Exploring the Power of Martin Luther King, Jr.'s Words Through Diamante Poetry

URL:

http://readwritethink.org/classroom-resources/lesson-plans/exploring-power-martin-luther-258.html

Content Source:

ReadWriteThink
Type: Lesson/Unit Plan

Overview:

This lesson asks students to explore the ways that powerful and passionate words communicate the concepts of freedom, justice, discrimination, and the American Dream in Martin Luther King, Jr.'s "I Have a Dream" speech. Students read, listen to, or view King's speech and pay close attention to his word use and use of literary devices. They analyze King's definitions of freedom, justice, discrimination, and dreams as demonstrated by the details in his speech. After a thorough exploration of the power of the speech, students choose powerful words and themes from the text and arrange them into original diamante poems.

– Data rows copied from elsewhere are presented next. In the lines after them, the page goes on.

(** * Master-key and encrypted-secret management of the account manager

    A shallow embedding of [security-manager.js] (class [SecurityManager]),
    [crypto-utils.js] (class [CryptoUtils]) and the session handlers of
    [background.js], together with the platform functions they call
    ([btoa]/[atob], [TextEncoder]/[TextDecoder], [chrome.storage],
    [chrome.alarms]).  The WebCrypto primitives (PBKDF2, AES-GCM) are
    parameters. *)

From Stdlib Require Import Strings.String Strings.Ascii Strings.Byte.
From Stdlib Require Import NArith ZArith List Bool Lia.
Import ListNotations.

Local Open Scope N_scope.

Ltac Zify.zify_post_hook ::= Z.to_euclidean_division_equations.

(** ** JavaScript strings and byte arrays *)

(** A JavaScript string is a sequence of UTF-16 code units; a [Uint8Array]
    is a sequence of bytes. *)
Definition jsstring := list N.
Definition bytes := list byte.

(** String literals of the source. *)
Definition js (s : string) : jsstring :=
  map N_of_ascii (list_ascii_of_string s).

Definition jsstring_eq_dec : forall s t : jsstring, {s = t} + {s <> t} :=
  list_eq_dec N.eq_dec.

(** [s === t] on strings. *)
Definition str_eqb (s t : jsstring) : bool :=
  if jsstring_eq_dec s t then true else false.

(** Truthiness of a string: only the empty string is falsy. *)
Definition truthy (s : jsstring) : bool :=
  match s with [] => false | _ :: _ => true end.

(** Storing a number into a [Uint8Array] element keeps it modulo 256. *)
Definition byte_of_N (n : N) : byte :=
  match Byte.of_N (n mod 256) with
  | Some b => b
  | None => x00
  end.

(** ** Base64: [btoa] and [atob]

    The two functions as the HTML standard defines them: [btoa] is
    base64 encoding with padding of a string of code units below 256,
    [atob] is forgiving-base64 decoding. *)

Module Base64.

(** The character of a sextet in the alphabet [A-Za-z0-9+/]. *)
Definition char_of_sextet (n : N) : N :=
  if n <? 26 then 65 + n
  else if n <? 52 then 71 + n
  else if n <? 62 then n - 4
  else if n =? 62 then 43
  else 47.

Definition sextet_of_char (c : N) : option N :=
  if (65 <=? c) && (c <=? 90) then Some (c - 65)
  else if (97 <=? c) && (c <=? 122) then Some (c - 71)
  else if (48 <=? c) && (c <=? 57) then Some (c + 4)
  else if c =? 43 then Some 62
  else if c =? 47 then Some 63
  else None.

Definition is_alphabet (c : N) : bool :=
  match sextet_of_char c with Some _ => true | None => false end.

Definition pad : N := 61.

(** Base64 encoding of a byte sequence, with padding. *)
Fixpoint encode (l : bytes) : jsstring :=
  match l with
  | [] => []
  | [a] =>
      let a := Byte.to_N a in
      [char_of_sextet (a / 4); char_of_sextet ((a mod 4) * 16); pad; pad]
  | [a; b] =>
      let a := Byte.to_N a in
      let b := Byte.to_N b in
      [char_of_sextet (a / 4);
       char_of_sextet ((a mod 4) * 16 + b / 16);
       char_of_sextet ((b mod 16) * 4);
       pad]
  | a :: b :: c :: t =>
      let a := Byte.to_N a in
      let b := Byte.to_N b in
      let c := Byte.to_N c in
      char_of_sextet (a / 4)
        :: char_of_sextet ((a mod 4) * 16 + b / 16)
        :: char_of_sextet ((b mod 16) * 4 + c / 64)
        :: char_of_sextet (c mod 64)
        :: encode t
  end.

(** [btoa(data)]: fails (InvalidCharacterError) when [data] holds a code
    unit above U+00FF, otherwise encodes the code units as bytes. *)
Definition btoa (data : jsstring) : option jsstring :=
  if forallb (fun c => c <=? 255) data
  then Some (encode (map byte_of_N data))
  else None.

(** Forgiving-base64 decoding, as [atob] does it. *)
Definition is_ascii_whitespace (c : N) : bool :=
  (c =? 9) || (c =? 10) || (c =? 12) || (c =? 13) || (c =? 32).

(** When the length is a multiple of four, one or two trailing [=] are
    removed. *)
Definition strip_padding (data : jsstring) : jsstring :=
  if N.of_nat (length data) mod 4 =? 0 then
    match rev data with
    | c1 :: t =>
        if c1 =? pad then
          match t with
          | c2 :: t' => if c2 =? pad then rev t' else rev t
          | [] => []
          end
        else data
    | [] => data
    end
  else data.

Fixpoint sextets (data : jsstring) : option (list N) :=
  match data with
  | [] => Some []
  | c :: t =>
      match sextet_of_char c, sextets t with
      | Some n, Some l => Some (n :: l)
      | _, _ => None
      end
  end.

While this lesson focuses on the "I Have a Dream" speech, it could be adapted to any of King's speeches, as well as to famous speeches by others, such as Franklin Delano Roosevelt's "Day of Infamy" speech, Lincoln's "Gettysburg Address," or Sojourner Truth's "Ain't I a Woman?"

Content Standard(s):
English Language Arts
ELA2021 (2021)
Grade: 9
18. Analyze a speaker's rhetorical, aesthetic, and organizational choices in order to determine point of view and purpose.
English Language Arts
ELA2021 (2021)
Grade: 10
18. Analyze a speaker's rhetorical, aesthetic, and organizational choices in order to determine point of view and purpose.

Examples: Analyze Mahatma Gandhi's "Quit India" speech.
Analyze "The Appeal of 18 June" by Charles de Gaulle.
English Language Arts
ELA2021 (2021)
Grade: 11
21. Analyze a speaker's rhetorical, aesthetic, and organizational choices in order to determine point of view, purpose, and effectiveness.
English Language Arts
ELA2021 (2021)
Grade: 12
16. Analyze elements of audible communications and evaluate their effectiveness in terms of subject, occasion, audience, purpose, tone, and credibility of digital sources.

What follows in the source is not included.